Talos: A More Effective and Efficient Adversarial Defense for GNN Models Based on the Global Homophily of Graphs
- URL: http://arxiv.org/abs/2406.03833v2
- Date: Thu, 22 Aug 2024 10:53:09 GMT
- Title: Talos: A More Effective and Efficient Adversarial Defense for GNN Models Based on the Global Homophily of Graphs
- Authors: Duanyu Li, Huijun Wu, Min Xie, Xugang Wu, Zhenwei Wu, Wenzhe Zhang,
- Abstract summary: Graph neural network (GNN) models are susceptible to adversarial attacks.
We propose a new defense method named Talos, which enhances the global, rather than local, homophily of graphs as a defense.
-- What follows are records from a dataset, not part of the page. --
Lemma tryNums_restores nums b g b' g' :
  rec_restores rec → get b r c = 0 →
  tryNums rec r c nums b g = Some (false, b', g') → b' = b.
Proof.
  intros Hrec Hz. revert g.
  induction nums as [|num rest IH]; intros g; simpl.
  - by intros [= <- <-].
  - destruct (isValid b r c num); [|by apply IH].
    destruct (rec (set b r c num) g) as [[[[] b1] g1]|] eqn:Hcall; [done| |done].
    apply Hrec in Hcall as ->. rewrite set_clear_empty by done. apply IH.
Qed.

Lemma tryNums_sound nums b g b' g' :
  rec_restores rec → rec_sound rec →
  partial b → get b r c = 0 → Forall (fun n => 1 ≤ n ≤ 9) nums →
  tryNums rec r c nums b g = Some (true, b', g') →
  partial b' ∧ full b' ∧ extends b b'.
Proof.
  intros Hres Hrec Hpart Hz Hnums. revert g.
  induction Hnums as [|num rest Hnum Hrest IH]; intros g; simpl; [done|].
  destruct (isValid b r c num) eqn:Hvalid; [|by apply IH].
  destruct (rec (set b r c num) g) as [[[[] b1] g1]|] eqn:Hcall; [| |done].
  - intros [= <- <-].
    apply Hrec in Hcall as (? & ? & ?); [|by apply place_partial].
    eauto using extends_place.
  - apply Hres in Hcall as ->. rewrite set_clear_empty by done. apply IH.
Qed.

Lemma tryNums_complete nums b g b' g' s :
  rec_restores rec → rec_complete rec →
  wf b → get b r c = 0 →
  tryNums rec r c nums b g = Some (false, b', g') →
  completes b s → get s r c ∉ nums.
Proof.
  intros Hres Hrec Hwf Hz Hrun Hs. revert g Hrun.
  induction nums as [|num rest IH]; intros g; simpl; [intros _; apply not_elem_of_nil|].
  destruct (isValid b r c num) eqn:Hvalid.
  - destruct (rec (set b r c num) g) as [[[[] b1] g1]|] eqn:Hcall; [done| |done].
    pose proof (Hres _ _ _ _ Hcall) as ->.
    rewrite set_clear_empty by done. intros Hrun.
    apply not_elem_of_cons. split; [|by eapply IH].
    intros Heq. apply (Hrec _ _ _ _ s (set_wf _ _ _ _ Hwf) Hcall).
    rewrite <- Heq. by apply completes_place.
  - intros Hrun. apply not_elem_of_cons. split; [|by eapply IH].
    intros Heq. rewrite <- Heq, completion_isValid in Hvalid; done.
Qed.

Lemma tryNums_total n nums b g :
  rec_restores rec → rec_total rec n →
  wf b → get b r c = 0 → emptyCount b ≤ n → Forall (fun n => 1 ≤ n ≤ 9) nums →
  is_Some (tryNums rec r c nums b g).
Proof.
  intros Hres Hrec Hwf Hz Hcount Hnums. revert g.
  induction Hnums as [|num rest Hnum Hrest IH]; intros g; simpl; [done|].
  destruct (isValid b r c num); [|by apply IH].
  destruct (Hrec (set b r c num) g) as [[[ok b1] g1] Hcall].
  { by apply set_wf. }
  { pose proof (emptyCount_fill b r c num Hwf r_bound c_bound Hz). lia. }
  rewrite Hcall. destruct ok; [done|].
  apply Hres in Hcall as ->. rewrite set_clear_empty by done. apply IH.
Qed.
End tryNums_facts.

Lemma nums_digits g :
  Forall (fun n => 1 ≤ n ≤ 9) (shuffle [1; 2; 3; 4; 5; 6; 7; 8; 9] g).1.
Proof.
  apply Forall_forall. intros n Hn. rewrite nums_shuffled in Hn.
  apply elem_of_seq in Hn. lia.
Qed.

(** One level of [solve]. *)
Lemma solveF_step fuel b g :
  solveF (S fuel) b g =
  match firstEmpty b with
  | None => Some (true, b, g)
  | Some (r, c) =>
      tryNums (solveF fuel) r c (shuffle [1; 2; 3; 4; 5; 6; 7; 8; 9] g).1 b
              (shuffle [1; 2; 3; 4; 5; 6; 7; 8; 9] g).2
  end.
Proof.
  simpl. destruct (firstEmpty b) as [[r c]|]; [|done].
  by destruct (shuffle [1; 2; 3; 4; 5; 6; 7; 8; 9] g).
Qed.

Lemma solveF_restores fuel : rec_restores (solveF fuel).
Proof.
  induction fuel as [|fuel IH]; intros b g b' g'; [done|].
  rewrite solveF_step.
  destruct (firstEmpty b) as [[r c]|] eqn:Hfirst; [|done].
  apply firstEmpty_Some in Hfirst as (_ & _ & Hz).
  by apply tryNums_restores.
Qed.

Lemma solveF_sound fuel : rec_sound (solveF fuel).
Proof.
  induction fuel as [|fuel IH]; intros b g b' g' Hpart; [done|].
  rewrite solveF_step.
  destruct (firstEmpty b) as [[r c]|] eqn:Hfirst.
  - apply firstEmpty_Some in Hfirst as (Hr & Hc & Hz).
    apply (tryNums_sound _ r c Hr Hc); [apply solveF_restores|done..|].
    apply nums_digits.
  - intros [= <- <-]. split_and!; [done| |apply extends_refl].
    by apply firstEmpty_None.
Qed.

Lemma solveF_complete fuel : rec_complete (solveF fuel).
Proof.
  induction fuel as [|fuel IH]; intros b g b' g' s Hwf; [done|].
  rewrite solveF_step.
  destruct (firstEmpty b) as [[r c]|] eqn:Hfirst; [|done].
  apply firstEmpty_Some in Hfirst as (Hr & Hc & Hz).
  intros Hrun Hs.
  eapply (tryNums_complete _ r c Hr Hc); [apply solveF_restores|done..|].
  rewrite nums_shuffled. apply elem_of_seq.
  destruct Hs as (_ & Hv & _).
  pose proof (validComplete_digits s r c Hv Hr Hc). lia.
Qed.

Lemma solveF_total fuel : rec_total (solveF fuel) fuel.
Proof.
  induction fuel as [|fuel IH]; intros b g Hwf Hcount; [lia|].
  rewrite solveF_step.
  destruct (firstEmpty b) as [[r c]|] eqn:Hfirst; [|done].
  apply firstEmpty_Some in Hfirst as (Hr & Hc & Hz).
  apply (tryNums_total _ r c Hr Hc fuel);
    [apply solveF_restores|done..|lia|apply nums_digits].
Qed.

(** More fuel does not change a result. *)
Lemma tryNums_more rec rec' r c nums b g res :
  (∀ b g res, rec b g = Some res → rec' b g = Some res) →
  tryNums rec r c nums b g = Some res → tryNums rec' r c nums b g = Some res.
Proof.
  intros Hrec. revert b g.
  induction nums as [|num rest IH]; intros b g; simpl; [done|].
  destruct (isValid b r c num); [|by apply IH].
  destruct (rec (set b r c num) g) as [[[ok b1] g1]|] eqn:Hcall; [|done].
  rewrite (Hrec _ _ _ Hcall). destruct ok; [done|]. apply IH.
Qed.

Lemma solveF_more fuel fuel' b g res :
  fuel ≤ fuel' → solveF fuel b g = Some res → solveF fuel' b g = Some res.
Proof.
  revert fuel' b g res.
  induction fuel as [|fuel IH]; intros fuel' b g res Hle; [done|].
  destruct fuel' as [|fuel']; [lia|]. rewrite !solveF_step.
  destruct (firstEmpty b) as [[r c]|]; [|done].
  apply tryNums_more. intros b1 g1 res1. apply IH. lia.
Qed.

(** [solve] returns on every board of the right shape, and what it
    returns is what any larger fuel gives. *)
Lemma solve_total b g : wf b → is_Some (solve b g).
Proof.
  intros Hwf. apply solveF_total; [done|].
  pose proof (emptyCount_bound b). lia.
Qed.

Lemma solve_fuel b g fuel : wf b → 82 ≤ fuel → solveF fuel b g = solve b g.
Proof.
  intros Hwf Hle. destruct (solve_total b g Hwf) as [res Hres].
  rewrite Hres. by apply (solveF_more 82).
Qed.

(** C6.  When [solve] returns failure on a board, the board is as it was
    at entry: every digit placed during the failed search has been
    cleared again. *)
Theorem solve_failure_restores b g b' g' :
  wf b → solve b g = Some (false, b', g') → b' = b.
Proof. intros _. apply solveF_restores. Qed.

Lemma stuckBoard_wf : wf stuckBoard.
Proof. split; [done|]. repeat constructor. Qed.

Lemma solve_failure_restores_witness :
  ∃ b' g', solve stuckBoard countingRng = Some (false, b', g') ∧ b' = stuckBoard.
Proof.
  eexists _, _. split; [vm_compute; reflexivity|].
  eapply (solve_failure_restores stuckBoard countingRng);
    [apply stuckBoard_wf|vm_compute; reflexivity].
Defined.

(** ** A complete valid board exists *)

Lemma knownSolution_wf : wf knownSolution.
Proof. split; [done|]. repeat constructor. Qed.

Lemma knownSolution_valid : validComplete knownSolution.
Proof.
  intros k Hk.
  do 9 (destruct k as [|k];
        [split_and!; apply exactlyOnce_perm; try done;
         apply (bool_decide_unpack _); by vm_compute|]).
  lia.
Qed.

Lemma emptyGrid_partial : partial emptyGrid.
Proof.
  split_and!.
  - apply emptyGrid_wf.
  - intros r c r' c' _ _ _ _ _ _ Hfilled. by rewrite get_emptyGrid in Hfilled.
  - intros r c _ _. rewrite get_emptyGrid. lia.
Qed.
(** X3. On the admin dashboard of a reachable state, the number of
    occupied spots is the number of reservations without departure time,
    and [available_spots], computed as total minus occupied, is the number
    of spots whose status is 'A'. *)
Theorem dashboard_counts (db : DB) :
  reachable db ->
  occupied_spots db
  = Z.of_nat (List.length (filter ParkingReservation.is_open (reservations db))) /\
  available_spots db
  = Z.of_nat (List.length
      (filter (fun sp => status_eqb (ParkingSpot.status sp) A) (spots db))) /\
  0 <= available_spots db <= total_spots db.
Proof.
  intros Hreach. pose proof (reachable_consistent db Hreach) as Hc.
  unfold available_spots, total_spots, occupied_spots.
  pose proof (status_partition (spots db)) as Hp.
  rewrite (occupied_count_open db Hc) in *. repeat split; lia.
Qed.

Lemma dashboard_counts_witness :
  reachable parked_db /\ occupied_spots parked_db = 1 /\
  available_spots parked_db = 1.
Proof.
  split; [exact parked_db_reachable|].
  destruct (dashboard_counts parked_db parked_db_reachable) as (H1 & H2 & _).
  split; [exact H1|exact H2].
Defined.

(** ** Reservation rows over time *)

Lemma handle_reservations db rq commit_ok r' :
  In r' (reservations (snd (handle db rq commit_ok))) ->
  In r' (reservations db) \/
  (ParkingReservation.leaving_timestamp r' = None /\
   ParkingReservation.total_cost r' = None) \/
  exists now r, r' = ParkingReservation.close now r.
Proof.
  destruct rq as [u m f|u l m f|u l|u l now|u now]; simpl.
  - destruct (create_parking_lot_effect db u m f commit_ok)
      as [[_ ->]|(price & n & H)]; [auto|].
    cbv zeta in H. destruct H as (_ & _ & _ & _ & _ & ->). auto.
  - destruct (edit_parking_lot_effect db u l m f commit_ok)
      as [[_ ->]|(name & price & address & pin & ->)]; auto.
  - destruct (delete_parking_lot_effect db u l commit_ok)
      as [[_ ->]|(lot0 & _ & _ & _ & ->)]; auto.
  - destruct (book_spot_effect db u l now commit_ok)
      as [[_ ->]|(lot0 & sp & _ & _ & _ & _ & _ & ->)]; [auto|].
    cbn [snd reservations]. rewrite in_app_iff. intros [H|[<-|[]]]; auto.
  - destruct (release_spot_effect db u now commit_ok)
      as [[_ ->]|(r & _ & Ha & _ & ->)]; [auto|].
    cbn [snd reservations]. unfold update_reservation. intros H.
    apply in_update_by in H. destruct H as (r0 & Hr0 & ->).
    destruct (ParkingReservation.id r0 =? ParkingReservation.id r); [|auto].
    right. right. now exists now, r0.
Qed.

Lemma reachable_open_unbilled db :
  reachable db -> forall r, In r (reservations db) ->
  ParkingReservation.leaving_timestamp r = None ->
  ParkingReservation.total_cost r = None.
Proof.
  induction 1 as [|db rq c Hr IH]; [intros r []|]. intros r' H Hopen.
  destruct (handle_reservations db rq c r' H)
    as [H0|[[H1 H2]|(now & r & ->)]].
  - now apply IH.
  - exact H2.
  - discriminate.
Qed.

(** X4. In every reachable state a reservation without departure time
    carries no total cost: the cost is written only by a release, together
    with the departure time. *)
Theorem open_reservation_has_no_cost (db : DB) (r : ParkingReservation.t) :
  reachable db -> In r (reservations db) ->
  ParkingReservation.leaving_timestamp r = None ->
  ParkingReservation.total_cost r = None.
Proof. intros Hreach. now apply reachable_open_unbilled. Qed.

Lemma open_reservation_has_no_cost_witness :
  reachable parked_db /\
  ParkingReservation.total_cost (ParkingReservation.mk 1 1 2 0 None 10 None)
  = None.
Proof.
  split; [exact parked_db_reachable|].
  exact (open_reservation_has_no_cost parked_db
           (ParkingReservation.mk 1 1 2 0 None 10 None)
           parked_db_reachable (or_introl eq_refl) eq_refl).
Defined.

Lemma same_key_same_row {T : Type} (key : T -> Z) (l : list T) (x y : T) :
  NoDup (map key l) -> In x l -> In y l -> key x = key y -> x = y.
Proof.
  induction l as [|a l IH]; simpl; intros Hnd Hx Hy E; [destruct Hx|].
  inversion Hnd as [|? ? Hnot Hnd']; subst.
  destruct Hx as [->|Hx], Hy as [->|Hy]; auto.
  - exfalso. apply Hnot. rewrite E. now apply in_map.
  - exfalso. apply Hnot. rewrite <- E. now apply in_map.
Qed.

Lemma handle_keeps_rows db rq commit_ok r :
  consistent db -> In r (reservations db) ->
  exists r', In r' (reservations (snd (handle db rq commit_ok))) /\
    same_booking r r' /\
    (ParkingReservation.is_open r = false -> r' = r).
Proof.
  intros Hc Hr.
  assert (Hsame : exists r', In r' (reservations db) /\ same_booking r r' /\
             (ParkingReservation.is_open r = false -> r' = r)).
  { exists r. unfold same_booking. auto 10. }
  destruct rq as [u m f|u l m f|u l|u l now|u now]; simpl.
  - destruct (create_parking_lot_effect db u m f commit_ok)
      as [[_ ->]|(price & n & H)]; [exact Hsame|].
    cbv zeta in H. destruct H as (_ & _ & _ & _ & _ & ->). exact Hsame.
  - destruct (edit_parking_lot_effect db u l m f commit_ok)
      as [[_ ->]|(name & price & address & pin & ->)]; exact Hsame.
  - destruct (delete_parking_lot_effect db u l commit_ok)
      as [[_ ->]|(lot0 & _ & _ & _ & ->)]; exact Hsame.
  - destruct (book_spot_effect db u l now commit_ok)
      as [[_ ->]|(lot0 & sp & _ & _ & _ & _ & _ & ->)]; [exact Hsame|].
    cbn [snd reservations]. exists r. rewrite in_app_iff.
    unfold same_booking. auto 10.
  - destruct (release_spot_effect db u now commit_ok)
      as [[_ ->]|(r1 & _ & Ha & _ & ->)]; [exact Hsame|].
    cbn [snd reservations]. unfold update_reservation.
    destruct (active_reservation_some _ _ _ Ha) as (Hr1 & _ & Ho1).
    exists (if ParkingReservation.id r =? ParkingReservation.id r1
            then ParkingReservation.close now r else r).
    split; [apply in_update_by; now exists r|].
    destruct (Z.eqb_spec (ParkingReservation.id r) (ParkingReservation.id r1))
      as [E|E]; [|unfold same_booking; auto 10].
    split; [unfold same_booking; simpl; auto 10|].
    intros Hclosed. exfalso.
    destruct (inv_keys db Hc) as [_ Hk].
    rewrite (same_key_same_row ParkingReservation.id _ r r1
               (ascending_NoDup _ Hk) Hr Hr1 E) in Hclosed.
    congruence.
Qed.

Lemma run_all_consistent db steps :
  consistent db -> consistent (run_all db steps).
Proof.
  revert db. induction steps as [|s steps IH]; intros db H; simpl; [exact H|].
  apply IH. now apply handle_consistent.
Qed.

(** X5. Whatever requests follow a reachable state, with whatever commit
    outcomes, every reservation row stays in the table with its key, spot,
    user, arrival time and captured rate, and a row that already has a
    departure time stays exactly as it is. *)
Theorem reservation_history_kept (db : DB) (steps : list (Request * bool))
    (r : ParkingReservation.t) :
  reachable db -> In r (reservations db) ->
  exists r', In r' (reservations (run_all db steps)) /\
    same_booking r r' /\
    (ParkingReservation.leaving_timestamp r <> None -> r' = r).
Proof.
  intros Hreach. pose proof (reachable_consistent db Hreach) as Hc.
  clear Hreach. revert db r Hc.
  induction steps as [|[rq c] steps IH]; intros db r Hc Hr.
  - exists r. unfold same_booking. auto 10.
  - cbn [run_all fold_left fst snd].
    destruct (handle_keeps_rows db rq c r Hc Hr) as (r1 & Hr1 & Hs1 & Hc1).
    destruct (IH _ r1 (handle_consistent db rq c Hc) Hr1)
      as (r2 & Hr2 & Hs2 & Hc2).
    exists r2. split; [exact Hr2|]. split.
    + unfold same_booking in *. intuition congruence.
    + intros Hclosed.
      assert (E : r1 = r).
      { apply Hc1. unfold ParkingReservation.is_open.
        destruct (ParkingReservation.leaving_timestamp r); congruence. }
      subst r1. now apply Hc2.
Qed.

Lemma reservation_history_kept_witness :
  reachable parked_db /\
  exists r', In r' (reservations
                     (run_all parked_db
                        [(EditLot an_admin 1 POST
                            (Form.mk (Some "Plaza"%string) (number 99%Q)
                               (Some "x"%string) (Some "y"%string) missing),
                          true);
                         (Release a_driver 3600000000, true)])) /\
    ParkingReservation.parking_cost_per_unit_time r' = 10%Q.
Proof.
  split; [exact parked_db_reachable|].
  destruct (reservation_history_kept parked_db
              [(EditLot an_admin 1 POST
                  (Form.mk (Some "Plaza"%string) (number 99%Q)
                     (Some "x"%string) (Some "y"%string) missing), true);
               (Release a_driver 3600000000, true)]
              (ParkingReservation.mk 1 1 2 0 None 10 None)
              parked_db_reachable (or_introl eq_refl))
    as (r' & H1 & H2 & _).
  exists r'. split; [exact H1|]. apply H2.
Defined.

(** X6. In a reachable state a successful release always names a spot of
    the table (the 'your spot' fallback is never used): the spot the
    user's open reservation references, which was Occupied and is
    Available afterwards. *)
Theorem release_names_the_spot (db : DB) (u : User.t) (now : Z)
    (commit_ok : bool) (name : option string) (cost : option Q) (db' : DB) :
  reachable db ->
  release_spot db u now commit_ok = (Released name cost, db') ->
  exists sp r,
    name = Some (ParkingSpot.spot_number sp) /\
    In sp (spots db) /\ ParkingSpot.status sp = O /\
    active_reservation db (User.id u) = Some r /\
    ParkingReservation.spot_id r = ParkingSpot.id sp /\
    get_spot db' (ParkingSpot.id sp) = Some (ParkingSpot.with_status A sp).
Proof.
  intros Hreach H. pose proof (reachable_consistent db Hreach) as Hc.
  destruct (release_spot_effect db u now commit_ok)
    as [[F _]|(r & _ & Ha & _ & E)]; [rewrite H in F; discriminate|].
  rewrite H in E. injection E as -> _ ->.
  destruct (active_reservation_some _ _ _ Ha) as (Hr & _ & Ho).
  destruct (get_spot db (ParkingReservation.spot_id r)) as [sp|] eqn:Hg;
    [|exfalso; apply (get_spot_none _ _ Hg); now apply (inv_refs db Hc)].
  destruct (get_spot_some _ _ _ Hg) as [Hin Hid].
  exists sp, r. split; [reflexivity|]. split; [exact Hin|].
  split; [apply (referenced_spot_occupied db sp r (inv_status db Hc)
                   Hin Hr Ho (eq_sym Hid))|].
  split; [exact Ha|]. split; [now symmetry|].
  unfold get_spot, update_spot. cbn [spots].
  rewrite find_update_by_same by reflexivity.
  fold (get_spot db (ParkingSpot.id sp)). now rewrite Hid, Hg.
Qed.

Lemma release_names_the_spot_witness :
  reachable parked_db /\
  fst (release_spot parked_db a_driver 60000000 true)
  = Released (Some "MAL-001"%string) (Some (17 # 100)).
Proof.
  split; [exact parked_db_reachable|].
  destruct (release_names_the_spot parked_db a_driver 60000000 true
              (Some "MAL-001"%string) (Some (17 # 100))
              (snd (release_spot parked_db a_driver 60000000 true))
              parked_db_reachable eq_refl) as (sp & r & _).
  reflexivity.
Defined.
- Score: 2.4866716181615467
- License: http://arxiv.org/licenses/nonexclusive-distrib/1.0/
- Abstract: Graph neural network (GNN) models play a pivotal role in numerous tasks involving graph-related data analysis. Despite their efficacy, similar to other deep learning models, GNNs are susceptible to adversarial attacks. Even minor perturbations in graph data can induce substantial alterations in model predictions. While existing research has explored various adversarial defense techniques for GNNs, the challenge of defending against adversarial attacks on real-world scale graph data remains largely unresolved. On one hand, methods reliant on graph purification and preprocessing tend to excessively emphasize local graph information, leading to sub-optimal defensive outcomes. On the other hand, approaches rooted in graph structure learning entail significant time overheads, rendering them impractical for large-scale graphs. In this paper, we propose a new defense method named Talos, which enhances the global, rather than local, homophily of graphs as a defense. Experiments show that the proposed approach notably outperforms state-of-the-art defense approaches, while imposing little computational overhead.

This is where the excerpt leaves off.